(Collection entries)
——

(* ===== verification/Circuit.v ===== *)
(** The circuit breaker of [src/resilience/circuit.py]: the per-origin
    three-state machine, the calls it admits, and the registry of breakers.

    Clock readings are arguments, one per [self._clock()] the method performs,
    in the order it performs them; seconds are integers in a fixed unit. *)

From Stdlib Require Import ZArith Lia.
From stdpp Require Import base numbers option strings gmap list.
From S2P Require Import Prelude.

(** * Configuration ([CircuitBreakerConfig], src/resilience/base.py) *)

Record CircuitBreakerConfig := MkCircuitBreakerConfig {
  failure_threshold : Z;
  window_size : Z;
  reset_timeout : Z;
  success_threshold : Z;
  half_open_max_calls : Z
}.

Inductive ConfigError := ValueError (field : string).

(** [CircuitBreakerConfig.__post_init__]. *)
Definition CircuitBreakerConfig_post_init (c : CircuitBreakerConfig)
  : result ConfigError CircuitBreakerConfig :=
  guard? negb (failure_threshold c <? 1) else ValueError "failure_threshold" in
  guard? negb (window_size c <? failure_threshold c) else ValueError "window_size" in
  guard? negb (reset_timeout c <=? 0) else ValueError "reset_timeout" in
  guard? negb (success_threshold c <? 1) else ValueError "success_threshold" in
  guard? negb (half_open_max_calls c <? 1) else ValueError "half_open_max_calls" in
  Ok c.

(** * State *)

Inductive CircuitState := CLOSED | OPEN | HALF_OPEN.

#[export] Instance CircuitState_eq_dec : EqDecision CircuitState.
Proof. solve_decision. Defined.

(** [CircuitBreaker]'s mutable attributes. *)
Record CircuitBreaker := MkCircuitBreaker {
  cb_state : CircuitState;
  cb_window : list bool;
  cb_open_until : Z;
  cb_generation : Z;
  cb_probes_in_flight : Z;
  cb_probe_successes : Z
}.

(** [CircuitCall]; its [breaker] attribute is the breaker it is settled on. *)
Record CircuitCall := MkCircuitCall {
  call_generation : Z;
  call_probe : bool;
  call_settled : bool
}.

——

**Work instructions:**
The answer consists of the line holding "Proof. solve_decision. Defined." and every line after it up to the end of the records, word for word.

**Your response:**
Proof. solve_decision. Defined.

(** [CircuitBreaker]'s mutable attributes. *)
Record CircuitBreaker := MkCircuitBreaker {
  cb_state : CircuitState;
  cb_window : list bool;
  cb_open_until : Z;
  cb_generation : Z;
  cb_probes_in_flight : Z;
  cb_probe_successes : Z
}.

(** [CircuitCall]; its [breaker] attribute is the breaker it is settled on. *)
Record CircuitCall := MkCircuitCall {
  call_generation : Z;
  call_probe : bool;
  call_settled : bool
}.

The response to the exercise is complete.